In the entries below, some lines contain "view"; work out how many and answer with the figure only.

********

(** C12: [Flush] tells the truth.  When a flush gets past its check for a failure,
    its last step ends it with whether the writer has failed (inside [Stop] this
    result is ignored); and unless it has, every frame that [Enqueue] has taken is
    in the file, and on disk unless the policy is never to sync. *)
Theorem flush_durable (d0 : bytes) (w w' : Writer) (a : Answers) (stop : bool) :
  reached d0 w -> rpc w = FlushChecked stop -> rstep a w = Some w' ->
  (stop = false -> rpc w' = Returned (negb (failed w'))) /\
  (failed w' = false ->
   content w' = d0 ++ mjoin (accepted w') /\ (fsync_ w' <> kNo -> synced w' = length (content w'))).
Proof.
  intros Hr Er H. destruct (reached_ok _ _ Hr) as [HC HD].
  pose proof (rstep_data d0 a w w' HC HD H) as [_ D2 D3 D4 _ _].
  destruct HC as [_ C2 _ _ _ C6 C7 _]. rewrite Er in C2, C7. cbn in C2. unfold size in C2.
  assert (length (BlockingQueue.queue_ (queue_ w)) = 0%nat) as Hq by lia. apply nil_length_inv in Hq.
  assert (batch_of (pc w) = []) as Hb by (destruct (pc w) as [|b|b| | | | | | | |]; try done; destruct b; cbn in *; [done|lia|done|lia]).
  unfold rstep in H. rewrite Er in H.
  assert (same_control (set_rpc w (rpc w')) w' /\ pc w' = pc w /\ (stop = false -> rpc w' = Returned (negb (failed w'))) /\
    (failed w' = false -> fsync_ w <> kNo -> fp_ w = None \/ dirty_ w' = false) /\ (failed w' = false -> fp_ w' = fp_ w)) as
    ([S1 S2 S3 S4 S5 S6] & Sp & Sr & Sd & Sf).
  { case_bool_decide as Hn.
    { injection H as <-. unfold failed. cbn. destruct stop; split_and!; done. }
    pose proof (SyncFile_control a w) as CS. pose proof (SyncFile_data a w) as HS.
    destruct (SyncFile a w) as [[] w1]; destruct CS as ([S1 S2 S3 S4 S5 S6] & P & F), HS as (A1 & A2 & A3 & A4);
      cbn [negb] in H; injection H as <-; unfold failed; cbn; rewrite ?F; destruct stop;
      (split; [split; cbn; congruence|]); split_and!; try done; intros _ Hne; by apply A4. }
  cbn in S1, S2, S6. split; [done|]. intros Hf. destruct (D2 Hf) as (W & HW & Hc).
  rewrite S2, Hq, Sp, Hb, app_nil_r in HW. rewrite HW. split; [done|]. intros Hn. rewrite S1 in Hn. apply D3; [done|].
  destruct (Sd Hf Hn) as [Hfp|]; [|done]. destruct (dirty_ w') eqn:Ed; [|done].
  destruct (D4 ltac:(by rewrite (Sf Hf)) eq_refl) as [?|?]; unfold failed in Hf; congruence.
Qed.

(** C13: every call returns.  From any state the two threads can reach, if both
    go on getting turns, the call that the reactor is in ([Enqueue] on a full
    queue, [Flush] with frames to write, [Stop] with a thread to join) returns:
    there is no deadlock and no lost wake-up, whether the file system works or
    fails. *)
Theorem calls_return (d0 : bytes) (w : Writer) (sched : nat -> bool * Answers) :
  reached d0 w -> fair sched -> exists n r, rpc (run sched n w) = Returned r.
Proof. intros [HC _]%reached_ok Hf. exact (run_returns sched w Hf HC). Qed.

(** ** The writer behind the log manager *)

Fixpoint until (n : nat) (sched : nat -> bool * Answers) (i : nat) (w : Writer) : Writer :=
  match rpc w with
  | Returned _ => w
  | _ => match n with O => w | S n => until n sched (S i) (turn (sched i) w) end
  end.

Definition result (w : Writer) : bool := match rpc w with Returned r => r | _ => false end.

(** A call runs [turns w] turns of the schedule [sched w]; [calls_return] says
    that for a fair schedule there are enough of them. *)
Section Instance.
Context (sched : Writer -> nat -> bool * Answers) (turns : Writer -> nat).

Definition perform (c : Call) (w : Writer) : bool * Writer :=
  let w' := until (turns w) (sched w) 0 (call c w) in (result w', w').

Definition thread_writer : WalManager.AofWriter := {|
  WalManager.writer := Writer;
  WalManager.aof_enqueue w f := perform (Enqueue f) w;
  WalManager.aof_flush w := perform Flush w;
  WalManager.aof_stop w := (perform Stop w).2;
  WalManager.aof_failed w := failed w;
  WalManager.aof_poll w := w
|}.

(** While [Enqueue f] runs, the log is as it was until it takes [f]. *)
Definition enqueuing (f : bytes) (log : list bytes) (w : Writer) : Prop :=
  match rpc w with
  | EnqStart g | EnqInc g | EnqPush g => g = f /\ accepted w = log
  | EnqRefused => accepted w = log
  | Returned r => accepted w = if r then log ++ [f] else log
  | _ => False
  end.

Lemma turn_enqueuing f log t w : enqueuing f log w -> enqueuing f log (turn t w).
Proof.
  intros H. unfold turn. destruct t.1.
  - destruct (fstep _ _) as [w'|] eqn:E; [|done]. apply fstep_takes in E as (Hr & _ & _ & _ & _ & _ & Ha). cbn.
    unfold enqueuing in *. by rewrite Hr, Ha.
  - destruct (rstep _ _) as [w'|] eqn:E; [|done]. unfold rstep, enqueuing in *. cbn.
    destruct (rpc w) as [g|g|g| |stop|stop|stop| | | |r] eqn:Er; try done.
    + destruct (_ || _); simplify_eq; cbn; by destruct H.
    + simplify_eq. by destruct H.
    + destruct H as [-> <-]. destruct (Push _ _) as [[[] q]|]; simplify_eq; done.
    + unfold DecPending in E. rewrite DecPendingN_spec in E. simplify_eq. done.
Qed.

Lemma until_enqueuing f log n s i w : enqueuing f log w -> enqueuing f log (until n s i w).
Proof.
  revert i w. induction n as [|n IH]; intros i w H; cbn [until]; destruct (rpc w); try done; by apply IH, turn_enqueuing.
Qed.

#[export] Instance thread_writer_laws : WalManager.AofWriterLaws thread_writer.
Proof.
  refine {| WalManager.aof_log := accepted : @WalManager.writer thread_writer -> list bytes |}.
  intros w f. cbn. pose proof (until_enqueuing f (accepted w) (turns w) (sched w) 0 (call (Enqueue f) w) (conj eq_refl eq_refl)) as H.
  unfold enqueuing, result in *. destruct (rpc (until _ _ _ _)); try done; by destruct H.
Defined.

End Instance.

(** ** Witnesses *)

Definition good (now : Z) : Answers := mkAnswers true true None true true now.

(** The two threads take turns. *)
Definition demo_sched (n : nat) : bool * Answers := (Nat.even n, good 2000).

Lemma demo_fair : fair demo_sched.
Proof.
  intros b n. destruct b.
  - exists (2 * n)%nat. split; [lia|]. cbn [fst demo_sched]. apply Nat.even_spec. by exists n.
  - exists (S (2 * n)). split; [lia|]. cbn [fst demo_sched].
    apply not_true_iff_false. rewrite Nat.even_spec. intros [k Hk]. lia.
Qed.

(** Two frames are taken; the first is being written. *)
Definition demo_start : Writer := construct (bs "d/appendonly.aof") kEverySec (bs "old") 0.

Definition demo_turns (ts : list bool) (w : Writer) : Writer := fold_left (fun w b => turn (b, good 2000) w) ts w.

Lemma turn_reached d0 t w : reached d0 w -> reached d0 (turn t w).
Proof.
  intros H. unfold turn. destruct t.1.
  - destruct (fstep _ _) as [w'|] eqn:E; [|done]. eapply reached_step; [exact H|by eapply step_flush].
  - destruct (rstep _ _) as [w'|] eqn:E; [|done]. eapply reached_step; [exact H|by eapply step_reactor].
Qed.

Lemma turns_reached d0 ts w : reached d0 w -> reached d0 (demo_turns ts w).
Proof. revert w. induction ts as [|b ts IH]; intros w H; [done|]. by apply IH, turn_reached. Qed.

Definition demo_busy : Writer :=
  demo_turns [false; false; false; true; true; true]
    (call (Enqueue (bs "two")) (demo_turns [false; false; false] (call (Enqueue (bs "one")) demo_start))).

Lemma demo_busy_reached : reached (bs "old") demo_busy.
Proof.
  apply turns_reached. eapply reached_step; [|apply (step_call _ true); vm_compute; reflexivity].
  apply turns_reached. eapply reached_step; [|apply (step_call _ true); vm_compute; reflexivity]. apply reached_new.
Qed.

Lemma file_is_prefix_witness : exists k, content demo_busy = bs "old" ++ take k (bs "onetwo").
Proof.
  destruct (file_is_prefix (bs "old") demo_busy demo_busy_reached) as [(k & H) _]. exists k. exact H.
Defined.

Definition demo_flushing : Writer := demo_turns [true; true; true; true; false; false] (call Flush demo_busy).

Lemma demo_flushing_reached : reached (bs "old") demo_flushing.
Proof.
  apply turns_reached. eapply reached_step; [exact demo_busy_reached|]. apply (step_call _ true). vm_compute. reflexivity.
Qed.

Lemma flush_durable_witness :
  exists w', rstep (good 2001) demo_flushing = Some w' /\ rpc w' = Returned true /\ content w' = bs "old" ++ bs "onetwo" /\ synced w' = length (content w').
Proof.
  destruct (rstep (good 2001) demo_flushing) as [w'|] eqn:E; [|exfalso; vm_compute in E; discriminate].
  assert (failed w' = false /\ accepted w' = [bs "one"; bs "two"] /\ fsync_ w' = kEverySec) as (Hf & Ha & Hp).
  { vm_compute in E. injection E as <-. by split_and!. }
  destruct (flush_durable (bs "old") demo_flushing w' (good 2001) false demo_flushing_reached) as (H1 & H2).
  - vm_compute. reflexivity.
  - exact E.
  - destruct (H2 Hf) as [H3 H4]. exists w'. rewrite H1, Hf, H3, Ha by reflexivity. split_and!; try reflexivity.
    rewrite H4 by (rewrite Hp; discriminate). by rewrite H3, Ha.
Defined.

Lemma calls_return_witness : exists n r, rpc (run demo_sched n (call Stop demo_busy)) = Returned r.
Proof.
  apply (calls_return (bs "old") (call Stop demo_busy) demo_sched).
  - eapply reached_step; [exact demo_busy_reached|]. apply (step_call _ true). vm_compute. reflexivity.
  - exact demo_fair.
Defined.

********

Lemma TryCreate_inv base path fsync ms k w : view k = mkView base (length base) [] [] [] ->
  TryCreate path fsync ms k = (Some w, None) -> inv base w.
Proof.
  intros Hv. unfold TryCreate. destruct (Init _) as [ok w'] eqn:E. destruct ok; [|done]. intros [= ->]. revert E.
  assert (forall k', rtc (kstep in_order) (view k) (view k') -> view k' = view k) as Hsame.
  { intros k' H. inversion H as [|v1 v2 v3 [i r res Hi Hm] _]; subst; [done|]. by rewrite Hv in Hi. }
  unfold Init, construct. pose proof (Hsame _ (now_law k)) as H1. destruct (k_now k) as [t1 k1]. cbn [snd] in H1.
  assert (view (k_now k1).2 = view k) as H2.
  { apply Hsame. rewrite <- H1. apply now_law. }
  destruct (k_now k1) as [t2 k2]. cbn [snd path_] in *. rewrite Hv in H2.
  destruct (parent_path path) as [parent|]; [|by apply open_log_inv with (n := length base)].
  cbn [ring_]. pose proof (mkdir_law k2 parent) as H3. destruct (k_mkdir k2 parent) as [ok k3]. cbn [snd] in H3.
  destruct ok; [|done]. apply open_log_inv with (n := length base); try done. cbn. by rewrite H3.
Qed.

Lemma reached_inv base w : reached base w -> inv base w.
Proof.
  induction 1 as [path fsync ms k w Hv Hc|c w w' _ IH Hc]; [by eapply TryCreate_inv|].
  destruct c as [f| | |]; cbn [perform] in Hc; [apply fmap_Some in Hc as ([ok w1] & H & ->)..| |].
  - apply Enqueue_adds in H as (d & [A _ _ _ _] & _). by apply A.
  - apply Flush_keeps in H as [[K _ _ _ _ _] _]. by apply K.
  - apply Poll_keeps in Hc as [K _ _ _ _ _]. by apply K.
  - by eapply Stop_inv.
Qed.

********

◆ **Response to this task**: 3